Multipl Organ Disfonksiyonu Sendromu (MODS): Sepsis ve septik şok sonucu
birden fazla organ fonksiyonunun ileri derecede bozulmasıdır (37). Desteklenmediği takdirde
homeostazın sürdürülmesi olanaksızdır. Primer ve sekonder olarak ikiye ayrılır. Primer
MODS, iyi bilinen ve konağa doğrudan hasar veren spesifik bir olaya bağlı olarak gelişir.
Sekonder MODS ise spesifik bir olaya direkt yanıt olmaktan çok, konağın anormal sistemik
yanıtına bağlı olarak gelişir. MODS’da işlev bozukluğu tüm organlarda gelişebilir. Akut
akciğer hasarı, akut tübüler nekroz, prerenal azotemi, izole trombositopeni veya yaygın damar
içi pıhtılaşma sendromu (DIC), metabolik ensefalopati, akut non-infeksiyöz hepatit, ileus,
adrenal yetmezlik ile rabdomiyoliz gibi klinik sendrom ve bozukluklarla kendini gösterebilir
(37-42).
B.2. Etyoloji ve Epidemiyoloji: Sepsis tablosuna genellikle altta yatan başka bir
hastalık eşlik ettiğinden klinik bulguların kaynağını ayırt etmek güçtür. Bu durum, sepsisin
insidansının tam olarak saptanmasını güçleştirmektedir (38, 40, 44).
Tıbbi yaşam desteği alanındaki yeni gelişmeler, invaziv girişimlerin artması, antibiyotik
direnci, artan immün sistem hastalıkları gibi risk faktörlerindeki artışa bağlı olarak mortalitesi
yüksek olan bu hastalığın görülme sıklığı artmaktadır. Ağır sepsis ve septik şokta mortalite
oranları %60 iken, MODS’da bu oran %80’in üzerindedir (2, 45).
34
Sepsis tanısı konan hastaların ancak %30-50’sinde mikrobik etken ayırt edilir. Çoğu
hastanın kan kültürleri ise negatiftir (46, 47). Sepsis, mikrobiyal sinyal proteinleri ve
toksinlerin sistemik ya da lokal dağılımı sonucu da ortaya çıkabilir; kanın
mikroorganizmalarla istila edilmesi şart değildir (48).

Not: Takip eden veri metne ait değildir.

(** X3: an inactive step sets the velocity to zero when one of its components is
    NaN (the comparison [speed > 0.001] is false for NaN), whatever the
    position holds. *)
Theorem idle_step_clears_NaN_velocity (P : PARAMS.t) (level : num) (r : R) (p : Particle.t) :
  Particle.vx p = NaN \/ Particle.vy p = NaN ->
  Particle.vx (step_particle P level false r p) = Fin 0
  /\ Particle.vy (step_particle P level false r p) = Fin 0.
Proof.
  intros Hnan. unfold step_particle.
  assert (Hs : (Math_sqrt (Particle.vx p * 0.85 * (Particle.vx p * 0.85)
                           + Particle.vy p * 0.85 * (Particle.vy p * 0.85)))%J = NaN).
  { destruct Hnan as [-> | ->]; cbn [nmul nadd]; rewrite ?nadd_NaN_r; reflexivity. }
  cbv zeta. rewrite Hs. cbn [ngt].
  destruct (ngt (Math_abs (Particle.x p + 0)%J) _), (ngt (Math_abs (Particle.y p + 0)%J) _);
    cbn [Particle.vx Particle.vy nmul nneg]; split; try reflexivity; f_equal; lra.
Qed.

Lemma idle_step_clears_NaN_velocity_witness :
  Particle.vx (step_particle PARAMS.initial (Fin 0) false 0
                 (Particle.mk (Fin 0.3) PInf NaN (Fin 2))) = Fin 0
  /\ Particle.vy (step_particle PARAMS.initial (Fin 0) false 0
                 (Particle.mk (Fin 0.3) PInf NaN (Fin 2))) = Fin 0.
Proof.
  apply idle_step_clears_NaN_velocity. left. reflexivity.
Defined.

Lemma step_particle_NaN_x (P : PARAMS.t) (level : num) (act : bool) (r : R) (p : Particle.t) :
  Particle.x p = NaN -> Particle.x (step_particle P level act r p) = NaN.
Proof.
  intros H. unfold step_particle. rewrite H. cbv zeta.
  destruct act.
  - cbn [nadd Math_abs ngt]. by destruct (ngt _ _).
  - destruct (ngt (Math_sqrt _) _); cbn [nadd Math_abs ngt]; by destruct (ngt _ _).
Qed.

Lemma step_particle_NaN_y (P : PARAMS.t) (level : num) (act : bool) (r : R) (p : Particle.t) :
  Particle.y p = NaN -> Particle.y (step_particle P level act r p) = NaN.
Proof.
  intros H. unfold step_particle. rewrite H. cbv zeta.
  destruct act.
  - cbn [nadd Math_abs ngt]. by destruct (ngt _ _).
  - destruct (ngt (Math_sqrt _) _); cbn [nadd Math_abs ngt]; by destruct (ngt _ _).
Qed.

Section NaNPosition.
Variable rand : nat -> R.

Lemma animate_keeps_NaN_position (P : PARAMS.t) (a : audio.t) (s : Store) (k i c : nat) :
  (c < 2)%nat -> particlePositions s !! (i * 3 + c)%nat = Some NaN ->
  exists s' k',
    animate rand P a (mkWorld (Some s) k) = mkWorld (Some s') k'
    /\ particlePositions s' !! (i * 3 + c)%nat = Some NaN.
Proof.
  intros Hc E. rewrite animate_unfold.
  set (level := audio.getAudioLevel a). set (act := isAudioActive a).
  pose proof (animate_loop_spec rand P level act s k (PARAMS.particles P)) as [_ Hspec].
  cbv zeta in Hspec. set (s' := fst _) in *.
  exists s', (draw_index act k (PARAMS.particles P)). split; [reflexivity |].
  destruct (Hspec i) as (H0 & H1 & _).
  assert (Hcase : c = 0%nat \/ c = 1%nat) by lia.
  destruct Hcase as [-> | ->].
  - rewrite Nat.add_0_r in *. rewrite H0, E. unfold written.
    destruct (decide _); [| reflexivity].
    cbn. f_equal. apply step_particle_NaN_x. cbn. unfold aget. by rewrite E.
  - rewrite H1, E. unfold written. destruct (decide _); [| reflexivity].
    cbn. f_equal. apply step_particle_NaN_y. cbn. unfold aget. by rewrite E.
Qed.

(** X4: a NaN position coordinate is never repaired: whatever the frames do
    (active or not, any parameters), an x entry (c = 0) or a y entry (c = 1)
    that holds NaN still holds NaN after them; the boundary test, false for
    NaN, never resets it. *)
Theorem NaN_position_persists (frames : list (PARAMS.t * audio.t)) (s : Store) (k i c : nat) :
  (c < 2)%nat -> particlePositions s !! (i * 3 + c)%nat = Some NaN ->
  exists s' k',
    run rand frames (mkWorld (Some s) k) = mkWorld (Some s') k'
    /\ particlePositions s' !! (i * 3 + c)%nat = Some NaN.
Proof.
  intros Hc. revert s k. induction frames as [| [P a] frames IH]; intros s k E.
  - by exists s, k.
  - destruct (animate_keeps_NaN_position P a s k i c Hc E) as (s1 & k1 & E1 & Hn1).
    destruct (IH s1 k1 Hn1) as (s' & k' & E' & Hn').
    exists s', k'. cbn [run fold_left fst snd]. rewrite E1. fold (run rand frames).
    by split.
Qed.
End NaNPosition.

Lemma NaN_position_persists_witness :
  exists s' k',
    run (fun _ => 0.3)
      [(PARAMS.mk 3 2 1 1 0.1 1, audio.mk true (Some [Fin 0.5]));
       (PARAMS.mk 3 2 1 1 0.1 1, audio.mk false None)]
      (mkWorld (Some (mkStore [Fin 0.2; NaN; Fin 0] [Fin 0; Fin 0])) 0)
    = mkWorld (Some s') k'
    /\ particlePositions s' !! (0 * 3 + 1)%nat = Some NaN.
Proof.
  apply (NaN_position_persists (fun _ => 0.3)); [lia | reflexivity].
Defined.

Sepsisin mikrobiyal epidemiyolojisinde son 20 yıl içinde çok önemli değişiklikler
olduğu dikkati çekmektedir. Bakteriler sepsiste halen en sık izole edilen patojenlerdir. Gram
pozitif organizmaların görülme sıklığı ise özellikle nazokomiyal epizodlarda artmıştır.
European Society of Intesive Care Medicine (ESICM) tarafından 2002 yılında yapılan bir
araştırmanın sonucunda yoğun bakım hastalarındaki sepsis tablolarının %40’ından Gram
pozitif bakterilerin, %38’inden Gram negatif bakterilerin, %17’sinden mantarların (sıklıkla
Candida türleri) ve %18’inden karışık etkenlerin sorumlu olduğu saptanmıştır (49-54). Gram
negatif sepsis olgularının çoğundan Enterobactericeae ailesi (E. coli, Klebsiella) ve P.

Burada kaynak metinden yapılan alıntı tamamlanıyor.